Wayne Adams and Catherine King spent more than £1 million building Freedom Cove, located on the coast of Vancouver Island in western Canada.
The project began with a small floating house built using wood that washed ashore after a storm and old fishing tools.
Wayne and Catherine moved to the cove in 1992 and have been building their self-sufficient home ever since.
“When we first started, the first thing of course was to have a roof over our heads,” Katherine told the FLORB YouTube channel.
“So we built the house that was half the size it is now.”
Over the course of more than two decades, they gradually added new buildings, greenhouses and an outdoor dance floor.
Now, the couple has created a completely off-grid floating home, where they can grow most of their food and earn a living as artists.
Katherine explained how the island has a secure Styrofoam armored base that can last a lifetime and how Wayne’s engineering skills keep the entire environment stable even in extreme weather conditions.

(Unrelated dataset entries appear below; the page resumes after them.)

(** * Non-maximum suppression of jtmmcv/ops/nms.py

    A shallow embedding of [NMSop.execute], [nms] and [batched_nms] from
    [3D-Perception/BEVFormer/jtmmcv/ops/nms.py], and the properties of the
    kept-index sequence they return.

    Numbers.  A float32 tensor entry is an exact rational ([Q]); rounding,
    infinities and NaN are outside the model.  Python integers are [Z],
    positions into arrays are [nat].

    Tensors.  A one-dimensional [jittor.Var] is a list.  A two-dimensional
    one is a [Var2]: its second dimension and its rows, so that a tensor of
    shape (0, 4) and the test [boxes.size(1) == 4] both have a meaning.

    Objects.  The configuration dictionary is a Python object that is passed
    by reference, copied and popped from; it lives in a [heap] and the
    functions that touch it run in the monad [M] (state and exceptions). *)

From Stdlib Require Import QArith Qminmax Lqa.
From stdpp Require Import base gmap strings list sorting.

Local Open Scope Z_scope.
Local Open Scope nat_scope.

(** ** Tensors *)

Record Var2 : Type := mkVar2 { size1 : nat; rows : list (list Q) }.

Definition size0 (x : Var2) : nat := length (rows x).

(** [x[inds]] for an index array, on a vector and on the rows of a matrix. *)
Definition gather {A} (d : A) (inds : list nat) (x : list A) : list A :=
  map (fun i => nth i x d) inds.

Definition gather_rows (inds : list nat) (x : Var2) : Var2 :=
  mkVar2 (size1 x) (gather [] inds (rows x)).

(** [jittor.nonzero(mask).squeeze(dim=1)], [mask.nonzero().view(-1)]: the
    positions of the true entries, ascending. *)
Definition nonzero (mask : list bool) : list nat :=
  filter (fun i => nth i mask false = true) (seq 0 (length mask)).

(** A float tensor read as a mask: an entry counts when it is not zero. *)
Definition as_mask (x : list Q) : list bool :=
  map (fun v => negb (Qeq_bool v 0)) x.

(** [x[mask]] for a boolean mask: the entries at the true positions. *)
Definition select {A} (d : A) (mask : list bool) (x : list A) : list A :=
  gather d (nonzero mask) x.

Definition select_rows (mask : list bool) (x : Var2) : Var2 :=
  gather_rows (nonzero mask) x.

(** [jittor.concat([x, s.reshape(-1, 1)], dim=1)]: one more column. *)
Definition concat_col (x : Var2) (s : list Q) : Var2 :=
  mkVar2 (S (size1 x)) (zip_with (fun r v => r ++ [v]) (rows x) s).

(** [x[:, k]] and [x[:, -1]]. *)
Definition column (k : nat) (x : Var2) : list Q :=
  map (fun r => nth k r 0%Q) (rows x).

Definition last_column (x : Var2) : list Q :=
  map (fun r => List.last r 0%Q) (rows x).

(** [x[inds] = vals], entry by entry and in order; [x[inds] = v]. *)
Definition assign {A} (inds : list nat) (vals : list A) (x : list A) : list A :=
  fold_left (fun acc iv => <[fst iv := snd iv]> acc) (zip inds vals) x.

Definition assign_const {A} (inds : list nat) (v : A) (x : list A) : list A :=
  fold_left (fun acc i => <[i := v]> acc) inds x.

(** [inds[:max_num]] behind the guard [max_num > 0]. *)
Definition truncate {A} (max_num : Z) (l : list A) : list A :=
  if (0 <? max_num)%Z then take (Z.to_nat max_num) l else l.

(** [boxes.max()], the largest entry; the value on a tensor with no entry
    is never used, since [offsets] is then empty. *)
Definition max_all (x : Var2) : Q :=
  match concat (rows x) with
  | [] => 0%Q
  | v :: vs => fold_left Qmax vs v
  end.

(** ** The library primitives

    [jittor.nms], [jittor.argsort] and [jittor.candidate] are functions of
    the tensor library, not of this repository. *)

Module Jittor.

(** Stable insertion into a list of positions ordered by descending key:
    a position goes in front of the first one whose key is not larger. *)
Fixpoint insert_desc (key : nat -> Q) (i : nat) (l : list nat) : list nat :=
  match l with
  | [] => [i]
  | j :: l' =>
      if Qle_bool (key j) (key i) then i :: j :: l'
      else j :: insert_desc key i l'
  end.

Definition sort_desc (key : nat -> Q) (l : list nat) : list nat :=
  foldr (insert_desc key) [] l.

(** Modelled from the spec: the index part of the library's descending
    sort; ties keep the input order (section 4.1, step 2: "equal scores
    keep relative input order"). *)
Definition argsort_desc (x : list Q) : list nat :=
  sort_desc (fun i => nth i x 0%Q) (seq 0 (length x)).

(** Overlap test of two rows (x1, y1, x2, y2, score).  The call site in
    [NMSop.execute] hands over the rows and the threshold only, so the
    width and height convention is the primitive's own: x2 - x1 + [px],
    with [px] fixed by the library (1 in jittor, the pixel-inclusive
    convention).  What is proved below holds for every [px], the
    agreement of the two paths of [batched_nms] for every [px] up to 1. *)
Section Overlap.

Variable px : Q.

Definition area (r : list Q) : Q :=
  ((nth 2 r 0 - nth 0 r 0 + px) * (nth 3 r 0 - nth 1 r 0 + px))%Q.

Definition inter_w (a b : list Q) : Q :=
  Qmax 0 (Qmin (nth 2 a 0) (nth 2 b 0) - Qmax (nth 0 a 0) (nth 0 b 0) + px)%Q.

Definition inter_h (a b : list Q) : Q :=
  Qmax 0 (Qmin (nth 3 a 0) (nth 3 b 0) - Qmax (nth 1 a 0) (nth 1 b 0) + px)%Q.

Definition inter (a b : list Q) : Q := (inter_h a b * inter_w a b)%Q.

Definition iou (a b : list Q) : Q :=
  (inter a b / (area a + area b - inter a b))%Q.

Definition fail_cond (thresh : Q) (a b : list Q) : bool :=
  negb (Qle_bool (iou a b) thresh).

End Overlap.

(** The candidate filter: walk the rows in order and select a row when
    the condition fails against none of the rows selected so far. *)
Definition select_next (fail : nat -> nat -> bool) (y : list nat) (i : nat)
    : list nat :=
  if existsb (fun j => fail j i) y then y else y ++ [i].

Definition candidate_loop (fail : nat -> nat -> bool)
    (todo y : list nat) : list nat :=
  fold_left (select_next fail) todo y.

Definition candidate (x : list (list Q))
    (fail : list Q -> list Q -> bool) : list nat :=
  candidate_loop (fun j i => fail (nth j x []) (nth i x []))
    (seq 0 (length x)) [].

(** Modelled from the spec: [jittor.nms(dets, thresh)], the greedy
    suppression of section 4.1, step 2: order the rows by descending
    score (column 4), pick the best remaining row, drop every row whose
    IoU with a picked row exceeds the threshold; the result is the picked
    rows' positions in [dets], best first. *)
Definition nms (px : Q) (dets : Var2) (thresh : Q) : list nat :=
  let order := argsort_desc (column 4 dets) in
  let sorted := gather [] order (rows dets) in
  let selected := candidate sorted (fail_cond px thresh) in
  gather 0 selected order.

(** Modelled from the spec: [jittor.nms(dets, thresh)] with the tie rule
    left open (section 4.1, step 2: "exact tie-break is an
    external-library contract, not independently specified here"): the
    same suppression, over the order in which [argsort], some descending
    sort of the scores, puts the rows.  [nms] is the instance with the
    stable sort. *)
Definition nms_by (argsort : list Q -> list nat) (px : Q) (dets : Var2)
    (thresh : Q) : list nat :=
  let order := argsort (column 4 dets) in
  let sorted := gather [] order (rows dets) in
  let selected := candidate sorted (fail_cond px thresh) in
  gather 0 selected order.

“Metal-based systems make it better for us in terms of durability when we have storms,” she said.
“We tied Wayne to the beach with large ropes in a spider web formation, so when the wind hits us, we move back and forth in one piece instead of buildings crashing into each other.”
Wayne revealed his inspiration for living off the land but without disturbing the local biodiversity.
“I was inspired by birds,” Wayne revealed. “They are the ones that have slept and built nests without permission.”
“I use materials around me, whatever is here, recycled, to do this.
“Most of what I’ve done here has come through business and my work.”
Catherine explained that nature was her inspiration behind her ideal lifestyle.
“My dream was to live and grow my own food to live as self-sufficient as possible and live in the rhythms of nature,” she said.
The pair pondered whether or not to continue with the ambitious project, as they admitted they were generally exhausted.
“We are a team on this project. We agreed and talked to each other about what we wanted to do for a short period of time.
“After 10 years we look at each other and decide whether we want to keep doing this or not.
“It takes all your money, all your time, all you have to do.
“We’ve now been at this 27 years and are enjoying the way things are going.”
Catherine revealed how she and Wayne talked about it the first day they met.
They started by swapping houses with a friend and stayed in their cabin.
Katherine, an avid dancer, built a dance floor on the spot so she could show off her moves.
Its garden was one of the largest expansions on the island.
After starting out as a salad garden, it now operates several floats and four greenhouses.
“I can now grow almost anything I want,” Katherine said.
The couple went on to build their own gallery to display their beloved artwork instead of displaying it in nearby towns.
“Seeing the amazing water, forests and wildlife all around me and seeing the beauty of what we have created to add to that is an incredible thing to wake up to,” Catherine admitted.
“I can’t imagine living any other way.
“We live to the rhythm of the moon and the tides, not to the rhythms of corporations and business, and this is vital to me.
“Our dream is to live here until the end of our days.”